Gli interventi del 9 febbraio, giorno di apertura dei lavori, hanno presentato una realtà variegata. Di cure palliative c'è sempre più bisogno nel mondo, è stato evidenziato, perché offrono un approccio olistico nella cura del paziente, allargando la visione a tutta la persona e anche al contesto in cui il paziente vive insieme ai familiari, e coinvolgono il tema della ricerca di senso del momento più delicato dell’esistenza, quello finale. “I nostri pazienti - ha detto Kathleen Benton dall'Hospice Savannah, negli Usa - desiderano un’assistenza non solo medica ma umana, spirituale.

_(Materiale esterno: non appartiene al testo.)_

(* ===== verification/StoredStore.v ===== *)
(** * StoredStore: checkpoints of a run in a durable store

    [StoredCheckpointStore] of [crates/adk-runtime/src/durable.rs]: the adapter that
    writes the checkpoints of one run to a [RunStore] ([DurableSpec]) under a lease.
    A session keeps the snapshot it last saw; a write appends one event at that
    revision, and a write that does not succeed closes the session for good.

    [S] is the world outside of the session: the store, the clock, other processes.
    The session's mutex is poisoned by panics only, of which there are none here. *)

From Stdlib Require Import SpecFloat.
From S2P Require Import Prelude Text Core SecurityPolicy Subagent RunTypes Approvals Codec Compaction.
From S2P Require Import Runner Checkpoint RunnerDurable Durable DurableSpec.

(** [x.ceil()] on a finite float. *)
Definition ceil (x : f64) : option Z :=
  match x with
  | S754_zero _ => Some 0%Z
  | S754_finite s m e =>
      let v := if s then Zneg m else Zpos m in
      Some (if (0 <=? e)%Z then Z.shiftl v e else - Z.shiftr (- v) (- e))%Z
  | _ => None
  end.
Definition persistence_error (m : string) : Error := mkError Host ("durable persistence: " +:+ m).

Section stored.
Context {Value S : Type} `{EqDecision Value}.
Notation RunSnapshot := (Durable.RunSnapshot Value).
Notation Event := (Durable.Event Value).
Notation RunnerCheckpoint := (RunnerCheckpoint Value).
Notation RuntimeCheckpoint := (RuntimeCheckpoint Value).

(** The two operations of a [RunStore] the adapter calls. *)
Class RunStore := {
  store_load : string → string → SE S DurableError (RunSnapshot * list Event);
  store_append : Lease → N → list Event → RunSnapshot → SE S DurableError RunSnapshot;
}.
(** serde: the value of a checkpoint, and what it reads in the bytes of a value (a
    schema version and a checkpoint); errors are messages. *)
Class CheckpointSerde := {
  to_value : RunnerCheckpoint → result string Value;
  read_value : Value → result string (option N * result Error RunnerCheckpoint);
}.
Context {R : RunStore} {C : CheckpointSerde}.

Record StoredSession := mkSession {
  session_lease : Lease;
  session_snapshot : RunSnapshot;
  session_sequence : N;
  poisoned : bool;
}.

(** [.map_err(persistence_error)] and [.map_err(invalid)] *)
Definition persisting {A} (r : result DurableError A) : result Error A :=
  match r with Ok a => Ok a | Err e => Err (persistence_error (durable_message e)) end.
Definition invalid_if {A} (r : result string A) : result Error A :=
  match r with Ok a => Ok a | Err m => Err (invalid_input m) end.
Definition decode_value (v : Value) : result Error RunnerCheckpoint :=
  '(version, parsed) ← invalid_if (read_value v);
  decode_checkpoint version parsed.

(** ** [StoredCheckpointStore::open] and [checkpoint] *)
Definition open (lease : Lease) : SE S Error StoredSession := λ w,
  let '(loaded, w) := store_load (lease_tenant lease) (lease_run lease) w in
  (('(snapshot, _) ← persisting loaded;
    _ ← ensure (bool_decide (cancellation snapshot = None) && (length (child_runs snapshot) =? 0)%nat)
          (unsupported "stored cancellation/child runs require reconciliation");
    _ ← ensure (negb (existsb (λ e, in_flight (Some e)) (effects snapshot)))
          (unsupported "operator_resolution: stored effect outcome is unknown");
    sequence ← match state snapshot with
      | Some v => checkpoint ← decode_value v; Ok (ck_sequence checkpoint)
      | None => Ok 0%N
      end;
    Ok (mkSession lease snapshot sequence false)), w).
Definition stored_checkpoint (s : StoredSession) : result Error (option RunnerCheckpoint) :=
  match state (session_snapshot s) with
  | Some v => checkpoint ← decode_value v; Ok (Some checkpoint)
  | None => Ok None
  end.

(** ** [persist] *)

(** [iter_mut().find(|e| e.id == effect.id)], or pushed. *)
Fixpoint put_effect (effect : Effect Value) (l : list (Effect Value)) : list (Effect Value) :=
  match l with
  | [] => [effect]
  | e :: l => if String.eqb (effect_id e) (effect_id effect) then effect :: l else e :: put_effect effect l
  end.
Definition budget_of (runtime : RuntimeCheckpoint) (now : time) (prior : BudgetCounters)
    : result Error BudgetCounters :=
  let overflow := invalid_input "durable cost counter overflow" in
  cost ← ok_or (ceil (f64_mul (rt_cost runtime) (f64_of_N 1000000))) overflow;
  _ ← ensure (negb (cost <? 0)%Z && negb (2 ^ 63 <=? cost)%Z) overflow;
  i ← count (RunTypes.input_tokens (usage (rt_result runtime)));
  o ← count (RunTypes.output_tokens (usage (rt_result runtime)));
  t ← count (rt_tool_calls runtime);
  let budget := mkBudgetCounters i o t cost (Z.max (Checkpoint.wall_time_ms runtime now) (wall_time_ms prior)) in
  _ ← ensure (negb ((i <? input_tokens prior)%Z || (o <? output_tokens prior)%Z
                    || (t <? tool_call_count prior)%Z || (cost <? cost_micros prior)%Z))
        (invalid_input "durable counters cannot decrease");
  Ok budget.
(** The checkpoint is the next one of this run. *)
Definition check_identity (run : string) (s : StoredSession) (ck : RunnerCheckpoint) : result Error unit :=
  let conflict := persistence_error "run identity or checkpoint sequence conflict" in
  if negb (String.eqb (ck_run_id ck) run) || negb (String.eqb (ck_run_id ck) (run_id (session_snapshot s)))
  then Err conflict
  else
    next ← ok_or (checked_add (session_sequence s) 1) (invalid_input "sequence overflow");
    ensure (ck_sequence ck =? next)%N conflict.
Definition next_snapshot (s : RunSnapshot) (ck : RunnerCheckpoint) : result Error RunSnapshot :=
  runtime ← ok_or (ck_runtime ck) (invalid_input "missing runtime checkpoint");
  next ← ok_or (checked_add (revision s) 1) (invalid_input "revision overflow");
  value ← invalid_if (to_value ck);
  budget ← budget_of runtime (ck_created_at ck) (cumulative_budget s);
  Ok {| schema_version := schema_version s; tenant_id := tenant_id s; run_id := run_id s;
        revision := next; event_sequence := event_sequence s;
        status := if String.eqb (execution_boundary ck) "run_completed" then StatusSucceeded else StatusRunning;
        classification := classification s; state := Some value; attempts := attempts s;
        steps := steps s; tool_calls := tool_calls s; approvals := approvals s;
        child_runs := child_runs s;
        effects := match ck_effect ck with Some e => put_effect e (effects s) | None => effects s end;
        cancellation := cancellation s; cumulative_budget := budget;
        created_at := created_at s; updated_at := ck_created_at ck; retain_until := retain_until s |}.
Definition event_of (ck : RunnerCheckpoint) (next : RunSnapshot) : Event :=
  mkEvent "" "" "" 0 zero_time (execution_boundary ck) (classification next) (state next).

(** [context.run_id] and [context.check_active()]. *)
Context (run : string) (check_active : S → result Error unit).
Notation M := (SE (S * StoredSession) Error).
Definition session : M StoredSession := λ ws, (Ok ws.2, ws).
Definition set_session (s : StoredSession) : M unit := λ ws, (Ok tt, (ws.1, s)).
Definition active : M unit := λ ws, (check_active ws.1, ws).
Definition appending (l : Lease) (expected : N) (evs : list Event) (next : RunSnapshot) : M RunSnapshot :=
  λ ws, let '(r, w) := store_append l expected evs next ws.1 in (persisting r, (w, ws.2)).
Definition set_poisoned (b : bool) (s : StoredSession) : StoredSession :=
  mkSession (session_lease s) (session_snapshot s) (session_sequence s) b.
Definition persist (ck : RunnerCheckpoint) : M unit :=
  _ ← active;
  s ← session;
  if poisoned s then fail (persistence_error "session closed after persistence failure")
  else
    _ ← set_session (set_poisoned true s);
    _ ← lift (check_identity run s ck);
    next ← lift (next_snapshot (session_snapshot s) ck);
    committed ← appending (session_lease s) (revision (session_snapshot s)) [event_of ck next] next;
    _ ← lift (ensure (bool_decide (state committed = state next))
          (persistence_error "redaction changed executable continuation"));
    let s := mkSession (session_lease s) committed (ck_sequence ck) true in
    _ ← set_session s;
    _ ← active;
    set_session (set_poisoned false s).
End stored.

Compassionevole”. Dalla realtà africana, descritta da Emmanuel Luyirika, della African Palliative Care Association, emerge, invece, la necessità di portare i governi a investire in tecnologie, soprattutto nell’ovest del continente, mentre in Europa, come ha specificato lo spagnolo Carlos Centeno dell’Università di Navarra, le cure palliative sono poco diffuse, soprattutto nei paesi dell’Ovest, e del tutto assenti nell’Est. Un capitolo a parte riguarda le cure palliative pediatriche, da incrementare in maniera esponenziale. È stato inoltre sottolineato che andrebbero superate le barriere culturali e mediche legate alla limitazione degli oppioidi, che invece spesso sono un valido rimedio farmaceutico al dolore. La seconda parte del webinar ha esaminato la situazione nei Paesi che hanno legalizzato il suicidio assistito. Gli interventi di Chris Gastmans e Johan Menten dall’Università di Leuven e di monsignor NoelSimard, canadese, hanno convenuto sul ruolo di una medicina del “prendersi cura” come vera alternativa alle derive eutanasiche.

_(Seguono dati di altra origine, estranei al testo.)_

(* ===== verification/StoredStoreFs.v ===== *)
(** * StoredStoreFs: checkpoints on the filesystem store

    The filesystem store of [DurableFs] keeps the contract [StoredStoreProps] asks
    of a store, and a session on it. *)

From Stdlib Require Import SpecFloat.
From stdpp Require Import pretty.
From S2P Require Import Prelude Text Core SecurityPolicy Subagent RunTypes Approvals Codec Compaction.
From S2P Require Import Runner Checkpoint RunnerDurable Durable DurableSpec DurableCodec DurableFs.
From S2P Require Import StoredStore StoredStoreProps.

Section fs_store.
Context {V B Value T64 : Type} {Ch : Chrono}.
Context {J : JsonLib B Value T64} {Sd : Serde B Value (FileRecord Value)} {C : DocCodec B V}.
Context (options : StoreOptions V B).

(** The disk, the tokens drawn so far, and how many calls were made; the other
    arguments say what each call meets. *)
Record FsWorld := mkFsWorld { disk : Fs B; tokens : gset string; call_count : nat }.
Context (env_at : nat → Env) (check_at now_at : nat → time) (id_at : nat → nat → string).

(** [load] returns nothing but what it loaded, [append] nothing but a snapshot. *)
Definition loaded (r : Result (Ret (V := V))) : Result (RunSnapshot V * list (Event V)) :=
  match r with Ok (RetLoaded s evs) => Ok (s, evs) | Ok _ => Err NotFound | Err e => Err e end.
Definition appended (r : Result (Ret (V := V))) : Result (RunSnapshot V) :=
  match r with Ok (RetSnapshot s) => Ok s | Ok _ => Err NotFound | Err e => Err e end.
Definition next_call (fs : Fs B) (w : FsWorld) : FsWorld := mkFsWorld fs (tokens w) (S (call_count w)).
#[local] Instance fs_store : RunStore (Value := V) (S := FsWorld) := {|
  store_load t r w :=
    let '(res, fs) := load options (env_at (call_count w)) t r (disk w) in (loaded res, next_call fs w);
  store_append l n evs s w :=
    let i := call_count w in
    let '(res, fs) := append options (env_at i) (check_at i) (now_at i) (id_at i) l n evs s (disk w) in
    (appended res, next_call fs w);
|}.

Definition fs_represents (w : FsWorld) (σ : gmap key (Entry V)) (used : gset string) : Prop :=
  refines options (disk w) σ ∧ used = tokens w.

Lemma stored_functional data e e' : stored options data e → stored options data e' → e = e'.
Proof.
  intros (v & Hu & Hd) (v' & Hu' & Hd'). rewrite Hu in Hu'. injection Hu' as <- Hl.
  rewrite Hd in Hd'. injection Hd' as Hs Hev. destruct e, e'; simpl in *; congruence.
Qed.
Lemma refines_functional fs σ σ' : refines options fs σ → refines options fs σ' → σ = σ'.
Proof.
  intros H1 H2. apply map_eq. intros k. destruct (σ !! k) as [e|] eqn:He.
  - pose proof (ref_entry _ _ _ H1 _ _ He) as (_ & _ & _ & data & Hd & Hst).
    destruct (proj2 (lookup_is_Some_iff _ _ _ k H2)) as [e' He']; [by eexists|].
    pose proof (ref_entry _ _ _ H2 _ _ He') as (_ & _ & _ & data' & Hd' & Hst'). simplify_eq.
    rewrite He'. f_equal. by eapply stored_functional.
  - symmetry. apply (refines_files _ _ _ _ H2). by apply (refines_files _ _ _ _ H1).
Qed.

Context {FL : FileLaws options}.
#[local] Instance fs_store_laws : RunStoreLaws (opt_redactor options) fs_represents.
Proof.
  constructor.
  - intros w σ u σ' u' [H1 ->] [H2 ->]. split; [by eapply refines_functional|done].
  - intros w σ u t r [Href ->]. simpl.
    destruct (sim_load options (env_at (call_count w)) (disk w) σ (t, r) Href) as (σ' & Hs & Href').
    simpl in Hs, Href'. destruct (load _ _ _ _ _) as [res fs]. exists σ'. simpl. split; [|done].
    destruct res as [a|e]; [|done]. simpl in Hs. inversion Hs as [? ? ? ? Hp| | |]; subst.
    pose proof Hp as (e & _ & -> & _). done.
  - intros w σ u l n evs s [Href ->]. simpl. set (i := call_count w).
    exists (check_at i), (now_at i), (id_at i).
    destruct (sim_append options (env_at i) (disk w) σ (check_at i) (now_at i) (id_at i) l n evs s Href)
      as (σ' & Hs & Href').
    destruct (append _ _ _ _ _ _ _ _ _ _) as [res fs]. exists σ'. simpl in *. split; [|done].
    destruct res as [a|e]; [|done]. simpl in Hs. inversion Hs as [? ? ? ? Hp| | |]; subst.
    pose proof Hp as (e & s' & evs' & _ & _ & _ & _ & -> & _). done.
Qed.
End fs_store.

(** ** Witness: two checkpoints of a run on the disk of [DurableFs] *)

Section demo_stored.
#[local] Existing Instance fs_chrono.
#[local] Existing Instance tree_json.
#[local] Existing Instance tree_serde.
#[local] Existing Instance tree_codec.
#[local] Existing Instance tree_laws.
#[local] Existing Instance fs_store.
#[local] Existing Instance fs_store_laws.

Definition demo_store : RunStore (Value := unit) (S := FsWorld) :=
  fs_store tree_options (λ _, quiet) (λ _, 20%Z) (λ _, 20%Z) (λ i j, "event_" +:+ pretty i +:+ "_" +:+ pretty j).
#[local] Existing Instance demo_store.
#[local] Instance demo_serde : CheckpointSerde (Value := unit) :=
  {| to_value _ := Ok tt; read_value _ := Err "not a checkpoint" |}.
#[local] Instance demo_store_laws : RunStoreLaws None (fs_represents tree_options) :=
  fs_store_laws tree_options _ _ _ _.

Definition demo_runtime (tokens : N) : RuntimeCheckpoint unit :=
  mkRuntime 1 "model_completed" 5 None "agents"
    (mkRunResult RunIncomplete None [] [] [] (mkUsage tokens 2 0 0 None) [] (Some "first"))
    default_run_policy None 0 ModelPhase [] 1 (f64_of_N 1) 0 false None None 0 false ∅ [] false [].
Definition demo_checkpoint (sequence tokens : N) : RunnerCheckpoint unit :=
  mkCheckpoint 1 "run_1" "attempt" "step" sequence "model_completed" "first" [] None
    (mkUsageData 1 0 0 0 0) None 7 (Some (demo_runtime tokens)) None.

Definition demo_world : FsWorld := mkFsWorld demo_fs1 {["lease_a"]} 0.
Definition demo_session : StoredSession (Value := unit) := mkSession demo_lease1 demo_snapshot 0 false.
Definition demo_write (ck : RunnerCheckpoint unit) (ws : FsWorld * StoredSession (Value := unit)) :
    result Error unit * (FsWorld * StoredSession (Value := unit)) :=
  persist "run_1" (λ _, Ok tt) ck ws.
Definition demo_opened : FsWorld := (open demo_lease1 demo_world).2.
Definition demo_first : FsWorld * StoredSession (Value := unit) :=
  (demo_write (demo_checkpoint 1 10) (demo_opened, demo_session)).2.
Definition demo_second : FsWorld * StoredSession (Value := unit) :=
  (demo_write (demo_checkpoint 2 25) demo_first).2.

Lemma acknowledged_checkpoints_witness :
  ∃ σ u e, fs_represents tree_options demo_second.1 σ u ∧ σ !! demo_key = Some e ∧
    revision (entry_snapshot e) = 2%N ∧ length (entry_events e) = 2.
Proof.
  destruct (acknowledged_checkpoints None (fs_represents tree_options) demo_lease1 demo_world
    {[demo_key := demo_entry]} {["lease_a"]} demo_session demo_opened) as (e & He & H).
  - split; [exact demo_refines1|reflexivity].
  - set_solver.
  - vm_compute. reflexivity.
  - rewrite lookup_singleton_eq in He. injection He as <-.
    specialize (H [demo_checkpoint 1 10] demo_first.1 demo_first.2 "run_1" (λ _, Ok tt)
      (demo_checkpoint 2 25) (Ok tt) demo_second.1 demo_second.2).
    destruct H as (σ & u & e & v & Hr & He & Hv & Hst & Hf).
    + change [demo_checkpoint 1 10] with ([] ++ if is_ok (Ok tt : result Error unit) then [demo_checkpoint 1 10] else []).
      eapply (steps_persist None (fs_represents tree_options) _ [] demo_opened demo_session "run_1" (λ _, Ok tt));
        [apply steps_none|vm_compute; reflexivity].
    + vm_compute. reflexivity.
    + exists σ, u, e. split_and!; [exact Hr|exact He| |].
      * exact (follows_revision _ _ _ _ _ _ Hf).
      * destruct (follows_events _ _ _ _ _ _ Hf) as (new & -> & Hnew). by apply Forall2_length in Hnew.
Defined.
End demo_stored.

No al suicidio assistito e all’eutanasia

Monsignor Vincenzo Paglia nel corso dei lavori ha rimarcato che le cure palliative “agiscono nel rispetto e nella promozione della dignità della persona, evitando scorciatoie che la mortificano, come i vari modi di sopprimere la vita, dall’assistenza al suicidio all’eutanasia”. Nella nostra intervista ci spiega cosa si intende esattamente per cure palliative, offrendoci una carrellata delle legislazioni in materia esistenti oggi nel mondo: 

Ascolta l'intervista a monsignor Vincenzo Paglia

Monsignor Paglia in che cosa consistono concretamente per la Chiesa le cure palliative?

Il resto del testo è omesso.